Prompt> Nothing but the lines below between the line holding "decide_True by eauto." and the line holding "rewrite union_injected by done.", inclusive, should appear in the answer, each set down exactly.
# # #
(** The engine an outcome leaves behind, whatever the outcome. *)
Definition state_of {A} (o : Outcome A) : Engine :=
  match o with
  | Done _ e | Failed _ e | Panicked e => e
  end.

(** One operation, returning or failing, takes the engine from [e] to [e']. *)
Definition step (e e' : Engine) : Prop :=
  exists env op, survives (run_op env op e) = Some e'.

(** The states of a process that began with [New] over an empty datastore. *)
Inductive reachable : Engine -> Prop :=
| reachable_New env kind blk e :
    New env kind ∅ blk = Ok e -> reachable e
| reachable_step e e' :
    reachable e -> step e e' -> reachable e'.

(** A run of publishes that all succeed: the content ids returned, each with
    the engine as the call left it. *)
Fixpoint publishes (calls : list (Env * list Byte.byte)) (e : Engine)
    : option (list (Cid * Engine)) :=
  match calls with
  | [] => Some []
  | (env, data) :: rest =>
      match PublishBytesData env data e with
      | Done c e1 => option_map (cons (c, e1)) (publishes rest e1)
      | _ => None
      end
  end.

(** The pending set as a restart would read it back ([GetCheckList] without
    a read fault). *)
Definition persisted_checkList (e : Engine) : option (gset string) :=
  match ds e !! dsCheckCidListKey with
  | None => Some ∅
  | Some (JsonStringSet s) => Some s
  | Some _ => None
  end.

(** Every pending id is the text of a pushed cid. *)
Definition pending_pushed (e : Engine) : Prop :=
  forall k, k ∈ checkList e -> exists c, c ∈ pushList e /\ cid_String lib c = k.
# # #
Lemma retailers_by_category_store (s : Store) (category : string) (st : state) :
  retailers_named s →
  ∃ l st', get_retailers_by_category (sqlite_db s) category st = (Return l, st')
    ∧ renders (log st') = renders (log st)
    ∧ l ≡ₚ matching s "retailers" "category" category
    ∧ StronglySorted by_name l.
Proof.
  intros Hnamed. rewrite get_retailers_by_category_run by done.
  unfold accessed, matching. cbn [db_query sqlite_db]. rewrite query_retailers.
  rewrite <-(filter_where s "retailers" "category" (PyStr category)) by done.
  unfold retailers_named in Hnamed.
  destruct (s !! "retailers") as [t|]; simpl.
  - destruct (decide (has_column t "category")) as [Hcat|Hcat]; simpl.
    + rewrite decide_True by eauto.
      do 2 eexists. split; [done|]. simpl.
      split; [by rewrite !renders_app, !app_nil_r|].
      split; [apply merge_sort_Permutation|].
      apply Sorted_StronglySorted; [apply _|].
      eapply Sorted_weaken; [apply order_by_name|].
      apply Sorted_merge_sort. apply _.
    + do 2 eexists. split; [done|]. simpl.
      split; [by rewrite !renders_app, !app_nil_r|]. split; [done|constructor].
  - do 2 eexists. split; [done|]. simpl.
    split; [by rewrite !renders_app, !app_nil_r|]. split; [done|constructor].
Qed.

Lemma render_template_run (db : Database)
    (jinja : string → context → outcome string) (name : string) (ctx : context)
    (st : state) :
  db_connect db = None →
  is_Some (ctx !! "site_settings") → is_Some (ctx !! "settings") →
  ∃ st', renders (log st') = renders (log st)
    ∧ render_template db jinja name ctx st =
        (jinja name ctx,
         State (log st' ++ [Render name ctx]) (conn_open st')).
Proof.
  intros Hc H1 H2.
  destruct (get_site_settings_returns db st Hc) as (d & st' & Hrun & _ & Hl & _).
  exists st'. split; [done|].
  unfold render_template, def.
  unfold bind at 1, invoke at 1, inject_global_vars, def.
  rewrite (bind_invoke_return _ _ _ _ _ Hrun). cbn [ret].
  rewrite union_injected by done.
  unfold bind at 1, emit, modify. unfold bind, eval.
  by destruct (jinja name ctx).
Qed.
# # #
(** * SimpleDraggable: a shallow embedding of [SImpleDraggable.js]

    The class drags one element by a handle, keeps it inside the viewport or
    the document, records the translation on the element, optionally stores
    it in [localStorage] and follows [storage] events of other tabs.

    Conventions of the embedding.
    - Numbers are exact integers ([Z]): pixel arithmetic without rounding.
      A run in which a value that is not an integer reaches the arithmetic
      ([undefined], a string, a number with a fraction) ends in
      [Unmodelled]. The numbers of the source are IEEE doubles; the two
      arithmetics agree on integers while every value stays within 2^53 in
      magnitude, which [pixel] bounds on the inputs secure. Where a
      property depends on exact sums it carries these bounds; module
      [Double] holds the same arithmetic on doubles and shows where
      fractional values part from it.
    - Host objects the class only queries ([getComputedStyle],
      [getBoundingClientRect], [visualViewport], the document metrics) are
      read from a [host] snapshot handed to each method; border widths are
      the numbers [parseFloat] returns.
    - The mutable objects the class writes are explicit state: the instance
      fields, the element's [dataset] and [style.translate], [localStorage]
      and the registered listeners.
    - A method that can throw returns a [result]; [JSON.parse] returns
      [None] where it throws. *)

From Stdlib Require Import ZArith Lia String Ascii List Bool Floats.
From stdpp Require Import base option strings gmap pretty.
# # #
Result of this task>
    + rewrite decide_True by eauto.
      do 2 eexists. split; [done|]. simpl.
      split; [by rewrite !renders_app, !app_nil_r|].
      split; [apply merge_sort_Permutation|].
      apply Sorted_StronglySorted; [apply _|].
      eapply Sorted_weaken; [apply order_by_name|].
      apply Sorted_merge_sort. apply _.
    + do 2 eexists. split; [done|]. simpl.
      split; [by rewrite !renders_app, !app_nil_r|]. split; [done|constructor].
  - do 2 eexists. split; [done|]. simpl.
    split; [by rewrite !renders_app, !app_nil_r|]. split; [done|constructor].
Qed.

Lemma render_template_run (db : Database)
    (jinja : string → context → outcome string) (name : string) (ctx : context)
    (st : state) :
  db_connect db = None →
  is_Some (ctx !! "site_settings") → is_Some (ctx !! "settings") →
  ∃ st', renders (log st') = renders (log st)
    ∧ render_template db jinja name ctx st =
        (jinja name ctx,
         State (log st' ++ [Render name ctx]) (conn_open st')).
Proof.
  intros Hc H1 H2.
  destruct (get_site_settings_returns db st Hc) as (d & st' & Hrun & _ & Hl & _).
  exists st'. split; [done|].
  unfold render_template, def.
  unfold bind at 1, invoke at 1, inject_global_vars, def.
  rewrite (bind_invoke_return _ _ _ _ _ Hrun). cbn [ret].
  rewrite union_injected by done.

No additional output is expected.